On 22 January 2024, Tusla issued a decision to the applicant in which it refused access to parts of the adoption file under section 37 of the FOI Act. On 15 February 2024, the applicant sought an internal review of Tusla’s decision. She stated that the part of the decision she wishes to appeal concerns information relating to her daughter. She stated that as the birth mother of her late daughter she is the next of kin and is entitled to the records having regard to section 37(8) of the FOI Act 2014 and the 2016 Regulations made under that sub-section. The applicant enclosed an affidavit in support of her contention that she is the birth mother. On 1 March 2024, Tusla affirmed its decision to refuse access to parts of the adoption file. Tusla said it acknowledged receipt of the signed affidavit, it stated that a death certificate was not provided in support of the request and it stated that the applicant’s request does not fall within section 37(8) of the FOI Act. On 23 March 2024, the applicant applied to this Office for a review of Tusla’s decision.

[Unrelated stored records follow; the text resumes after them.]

(* ===== verification/UtHashRefine.v ===== *)
(** * Sequences of operations of uthash refine a list

    The abstract table is the list of its elements in app order, each a pointer
    with its key; keys and pointers are unique.  A sequence of operations on a
    table that represents a list has the results of the sequence on the list,
    unless an allocation fails, when uthash exits; with the traversal, the count
    and the integrity check. *)
From Stdlib Require Import ZArith Lia Bool String.
From stdpp Require Import base numbers option list gmap.
From S2P Require Import Prelude CStr HashFcns UtHash LinkedList UtHashSpec.

(** ** Specification: a list of elements with different keys *)
Definition remove_ptr (items : list item) (p : ptr) : list item := filter (fun it => it.1 <> p) items.
Definition remove_key (items : list item) (k : bytes) : list item := filter (fun it => it.2 <> k) items.

(** the string at the start of a memory *)
Definition str_of (s : bytes) : bytes := match cstr s with Ok k => k | _ => [] end.

Definition spec_step (items : list item) (op : hash_op) : list item * ptr :=
  match op with
  | OpFind s => (items, lookup_key items (str_of s))
  | OpAdd a s => (items ++ [(a, str_of s)], 0)
  | OpDel p => (remove_ptr items p, 0)
  | OpReplace a s => (remove_key items (str_of s) ++ [(a, str_of s)], lookup_key items (str_of s))
  end.

Fixpoint spec_run (items : list item) (ops : list hash_op) : list item * list ptr :=
  match ops with
  | [] => (items, [])
  | op :: ops =>
      let '(items, p) := spec_step items op in
      let '(items, ps) := spec_run items ops in
      (items, p :: ps)
  end.

(** a string with a length an [unsigned] holds *)
Definition is_key (s : bytes) : Prop := exists k, cstr s = Ok k /\ zlen k < 2 ^ 32.

(** what the macros require: an added element is one that was allocated and is
    not in the table, a key is only added when it is absent, only elements of
    the table are deleted, and their number fits an [unsigned] *)
Definition op_ok (m : heap) (items : list item) (op : hash_op) : Prop :=
  match op with
  | OpFind s => is_key s
  | OpAdd a s => is_key s /\ allocated m a /\ (a ∉ ptrs items) /\ (str_of s ∉ (snd <$> items)) /\ zlen items + 1 < 2 ^ 32
  | OpDel p => p ∈ ptrs items
  | OpReplace a s => is_key s /\ allocated m a /\ (a ∉ ptrs items) /\ zlen items + 1 < 2 ^ 32
  end.

Fixpoint ops_ok (m : heap) (items : list item) (ops : list hash_op) : Prop :=
  match ops with
  | [] => True
  | op :: ops => op_ok m items op /\ ops_ok m (spec_step items op).1 ops
  end.

Lemma str_of_Ok s k : cstr s = Ok k -> str_of s = k /\ no_nul k /\ exists m, s = k ++ 0 :: m.
Proof. intros E. unfold str_of. rewrite E. split; [done|]. by apply cstr_no_nul. Qed.

Lemma remove_ptr_split items l1 p k l2 :
  items = l1 ++ (p, k) :: l2 -> NoDup (ptrs items) -> remove_ptr items p = l1 ++ l2.
Proof.
  intros -> Hn. rewrite fmap_app in Hn. cbn in Hn. apply NoDup_middle in Hn as [Hni _]. apply not_elem_of_app in Hni as [H1 H2].
  assert (forall l : list item, p ∉ ptrs l -> remove_ptr l p = l) as Hf.
  { intros l Hp. unfold remove_ptr. induction l as [|it l IH]; [done|]. cbn in Hp. apply not_elem_of_cons in Hp as [? ?].
    rewrite filter_cons_True by done. by rewrite IH. }
  unfold remove_ptr. rewrite filter_app, filter_cons_False by (cbn; tauto). f_equal; by apply Hf.
Qed.

Lemma remove_key_absent items k : (forall p, (p, k) ∉ items) -> remove_key items k = items.
Proof.
  unfold remove_key. induction items as [|[p k'] items IH]; intros H; [done|]. rewrite filter_cons_True.
  - f_equal. apply IH. intros q Hq. apply (H q). by right.
  - intros <-. apply (H p). by left.
Qed.

Lemma remove_key_split items l1 p k l2 :
  items = l1 ++ (p, k) :: l2 -> NoDup (snd <$> items) -> remove_key items k = l1 ++ l2.
Proof.
  intros -> Hn. rewrite fmap_app in Hn. cbn in Hn. apply NoDup_middle in Hn as [Hni _]. apply not_elem_of_app in Hni as [H1 H2].
  unfold remove_key. rewrite filter_app, filter_cons_False by (cbn; tauto). fold (remove_key l1 k) (remove_key l2 k).
  rewrite !remove_key_absent; [done|..]; intros q Hq; [apply H2|apply H1]; apply (list_elem_of_fmap_2 snd _ _ Hq).
Qed.

Lemma snoc_keys (items : list item) a k : (k ∉ (snd <$> items)) -> NoDup (snd <$> items) -> NoDup (snd <$> items ++ [(a, k)]).
Proof.
  intros Hk Hn. rewrite fmap_app. apply NoDup_app. split; [done|]. split; [|apply NoDup_singleton].
  intros x Hx Hx'. apply list_elem_of_singleton in Hx'. cbn in Hx'. congruence.
Qed.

I have now completed my review in accordance with section 22(2) of the FOI Act. In carrying out my review, I have had regard to the submissions made by Tusla, communications with the applicant, and to the above correspondence between the parties. I have also examined the records at issue. I have decided to conclude this review by way of a formal, binding decision.
This review is concerned solely with whether Tusla was justified in refusing access to information relating to the applicant’s daughter under section 37 of the FOI Act.
Section 37(1) of the Act provides that, subject to the other provisions of the section, an FOI body shall refuse a request if access to the record would involve the disclosure of personal information, including personal information relating to a deceased individual. The effect of section 37 is that, generally speaking, access to a record shall be refused if it would involve the disclosure of personal information relating to individual(s) other than the requester.
Section 2 of the FOI Act defines "personal information" as information about an identifiable individual that either (a) would, in the ordinary course of events, be known only to the individual or members of the family, or friends, of the individual, or (b) is held by an FOI body on the understanding that it would be treated by that body as confidential. Section 2 goes on to specify 14 categories of information which, without prejudice to the generality of the above definition, constitute personal information, including (xii) the name of the individual where it appears with other personal information relating to the individual or where the disclosure of the name would, or would be likely to establish that any personal information held by the FOI body concerned relates to the individual.
The applicant states that the whole purpose of her actions over recent years was to make it known to her adopted daughter that if she was interested in contacting her, that she was happy to make that contact. She states that to find out that her daughter was deceased was devastating to her. She states that to be told that she could not have access to her details on the file was heart-breaking. She states that an unsuccessful FOI request and an internal review that affirmed the original decision leaves her none the wiser as to when her daughter died, how she died, what life did she have and was she happy. She states that she is being denied access to basic details as a birth mother who wants to find out more about her deceased adopted daughter.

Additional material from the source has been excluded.